(38) MITOCHONDRIAL CREATINE KINASE SUBSTRATES MODULATE MITOCHONDRIAL PERMEABILITY TRANSITION AND NEURONAL CELL DEATH

Rima Kaddurah-Daouk (1), Robert J. Ferrante (2), Russell T. Matthews (3), Peter Klivenyi (3), Lichuan Yang (3), Autumn M. Klein (2), Gerald Mueller (3) and M. Flint Beal (3)

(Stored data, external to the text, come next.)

(* ===== verification/LockInfo.v ===== *)
(** * Artifact data of a lockfile ([src/lockfile.rs]: [ProvenanceType], [ArtifactInfo], [PlatformInfo]
    and their merges; [provenance_is_downgrade] of [src/lockfile/generate.rs]; [Platform] of
    [crates/mise-util/src/platform.rs])

    For every version, options and platform the lockfile records where the artifact comes from,
    its checksum, and what vouched for it. Request headers ([download_headers]) are a list of
    names and values; two of them are never compared. *)

From S2P Require Import Prelude RustStr.

(** ** Options *)

(** [Option::or] *)
Definition or_else {A} (a b : option A) : option A := match a with Some _ => a | None => b end.

(** [Option::and] *)
Definition and_then_opt {A} (a b : option A) : option A := match a with Some _ => b | None => None end.

Definition is_some {A} (o : option A) : bool := match o with Some _ => true | None => false end.
Definition is_none {A} (o : option A) : bool := negb (is_some o).

(** ** Provenance *)

Inductive ProvenanceType : Type :=
| Minisign
| Cosign
| Slsa (url : option str)
| GithubAttestations.

#[export] Instance ProvenanceType_eq_dec : EqDecision ProvenanceType.
Proof. solve_decision. Defined.

Definition ordinal (p : ProvenanceType) : N :=
  match p with Minisign => 1 | Cosign => 2 | Slsa _ => 3 | GithubAttestations => 4 end.

Definition ProvenanceType_cmp (a b : ProvenanceType) : comparison := N.compare (ordinal a) (ordinal b).

(** [PartialEq]: by priority only. *)
Definition ProvenanceType_eqb (a b : ProvenanceType) : bool := (ordinal a =? ordinal b)%N.
(** An untrusted lockfile decides versions and checksums only: after [drop_what_needs_trust], no entry has
    a backend that needs trust, a URL, a package or a dependency graph except one that names the registry
    only; and every entry of the file whose backend needs no trust is still there with its version, options,
    bindings and backend, and for every platform with the checksums, provenance and signer that its artifacts
    are verified against. *)
Theorem untrusted_pins_only needs_trust registry_only (l : Lock) :
  let l' := drop_what_needs_trust needs_trust registry_only l in
  l'.(conda_packages) = ∅ /\
  (forall short ts t, l'.(tools) !! short = Some ts -> t ∈ ts ->
     (forall full, t.(t_backend) = Some full -> needs_trust short full = false) /\
     t.(t_uv) = None /\ (forall g, t.(t_aube) = Some g -> registry_only g = true) /\
     forall platform i, t.(t_platforms) !! platform = Some i -> no_places i) /\
  (forall short ts t, l.(tools) !! short = Some ts -> t ∈ ts ->
     (forall full, t.(t_backend) = Some full -> needs_trust short full = false) ->
     exists ts' t', l'.(tools) !! short = Some ts' /\ t' ∈ ts' /\ tool_key_of t' = tool_key_of t /\
       t'.(t_specifiers) = t.(t_specifiers) /\ t'.(t_backend) = t.(t_backend) /\
       forall platform i, t.(t_platforms) !! platform = Some i ->
         exists i', t'.(t_platforms) !! platform = Some i' /\ pins i' = pins i).
Proof.
  intros l'. split; [done|]. split.
  - intros short ts t Hts Ht. apply map_lookup_filter_Some in Hts as [Hts _]. rewrite map_lookup_imap in Hts.
    destruct (tools l !! short) as [entries|]; simpl in Hts; [|done]. injection Hts as <-.
    apply list_elem_of_omap in Ht as (t0 & _ & Hd). unfold drop_tool in Hd.
    destruct (match t_backend t0 with Some full => needs_trust short full | None => false end) eqn:Eb; [done|].
    injection Hd as <-. simpl. split_and!.
    + intros full E. by rewrite E in Eb.
    + done.
    + intros g. destruct (t_aube t0) as [g'|]; [|done]. destruct (registry_only g') eqn:Eg; [|done]. congruence.
    + intros platform i. rewrite lookup_fmap. destruct (t_platforms t0 !! platform) as [i0|]; simpl; [|done].
      intros [= <-]. apply drop_info_spec.
  - intros short ts t Hts Ht Hb.
    assert (drop_tool needs_trust registry_only short t = Some (with_platforms (drop_info <$> t.(t_platforms))
      (with_graphs (match t.(t_aube) with Some g => if registry_only g then Some g else None | None => None end) None t))) as Hd.
    { unfold drop_tool. destruct (t_backend t) as [full|]; [|done]. by rewrite (Hb full eq_refl). }
    eexists (omap (drop_tool needs_trust registry_only short) ts), _.
    assert (forall x, drop_tool needs_trust registry_only short t = Some x -> x ∈ omap (drop_tool needs_trust registry_only short) ts) as Hin.
    { intros x Hx. apply list_elem_of_omap. by exists t. }
    split_and!; [|by apply Hin|done..|].
    + apply map_lookup_filter_Some. split; [by rewrite map_lookup_imap, Hts|]. simpl. intros E.
      specialize (Hin _ Hd). rewrite E in Hin. by apply elem_of_nil in Hin.
    + intros platform i Hi. exists (drop_info i). simpl. rewrite lookup_fmap, Hi. split; [done|]. apply drop_info_spec.
Qed.

(** ** Reading several lockfiles *)

(** An entry that has taken over bindings, graphs or a repository, and nothing else. *)
Definition extends (t t' : Tool) : Prop :=
  tool_key_of t' = tool_key_of t /\ t'.(t_backend) = t.(t_backend) /\ t'.(t_platforms) = t.(t_platforms) /\
  t.(t_specifiers) ⊆ t'.(t_specifiers) /\
  (forall g, t.(t_aube) = Some g -> t'.(t_aube) = Some g) /\ (forall g, t.(t_uv) = Some g -> t'.(t_uv) = Some g) /\
  (forall p, t.(t_provenance) = Some p -> t'.(t_provenance) = Some p).

#[export] Instance extends_refl : Reflexive extends.
Proof. by intros t. Qed.

#[export] Instance extends_trans : Transitive extends.
Proof.
  intros t u v (K1 & B1 & P1 & S1 & A1 & U1 & R1) (K2 & B2 & P2 & S2 & A2 & U2 & R2).
  split_and!; [congruence..|set_solver| | |]; auto.
Qed.

Lemma absorb_entry_extends (t u : Tool) : extends t (absorb_entry t u).
Proof.
  unfold absorb_entry, extends. simpl. split_and!; [done..|set_solver| | |]; intros x ->; done.
Qed.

(1) Avicena Group Inc., Cambridge, MA
(2) Department of Neurology, Pathology and Psychiatry, Boston University School of Medicine, Boston, MA
(3) Neurochemistry Laboratory, Neurology Service, Massachusetts General Hospital and Harvard Medical School, Boston, MA

Creatine kinases (CK) are a group of isoenzymes involved in ATP homeostasis in cells with high and fluctuating energy demands such as the brain [1]. The enzymes catalyze reversibly the transfer of a phosphoryl group from phosphocreatine to ADP. The mitochondrial creatine kinase (Mi-CK) is located in the mitochondrial intermembrane space where it is believed to occur predominantly as an octamer forming a cube like structure with a channel extending along a four fold axis [2]. Structural and functional interactions between Mi-CK and the adenine nucleotide translocator (ANT) has been strongly suggested and recently Mi-CK has been implicated in the regulation of mitochondrial permeability transition [3]. The substrate creatine and a synthetic analog were shown to inhibit permeability transition in the liver of transgenic mice expressing mitochondrial CK suggesting that such compounds could potentially regulate apoptosis. We present data to support the neuroprotective effect of creatine and some of its analogs both in vitro and in vivo. In vitro we demonstrate protection against glutamate neurotoxicity. In vivo we demonstrate neuroprotection in animal models of Huntington's, Parkinson's and ALS diseases. In the Huntington's disease models we demonstrate protection against malonate lesions and 3-NP induced neurotoxicity. Also in this model we show protection against 3-NP induced depletions of phosphocreatine and ATP, protection against increases in striatal lactate concentrations and protection against increases in biochemical markers of oxidative injury. In the MPTP model of Parkinson's disease and in transgenic mice with the G93A Cu,Zn superoxide dismutase (SOD1) mutation linked to ALS disease creatine was also shown to be an effective neuroprotective agent. Structure function analysis studies are under way to evaluate effects of creatine compounds on mitochondrial transition pore function, Mi-CK activity and neuronal cell apoptosis. Such studies could potentially result in the development of a new class of compounds with therapeutic benefit for the treatment of several neurodegenerative diseases.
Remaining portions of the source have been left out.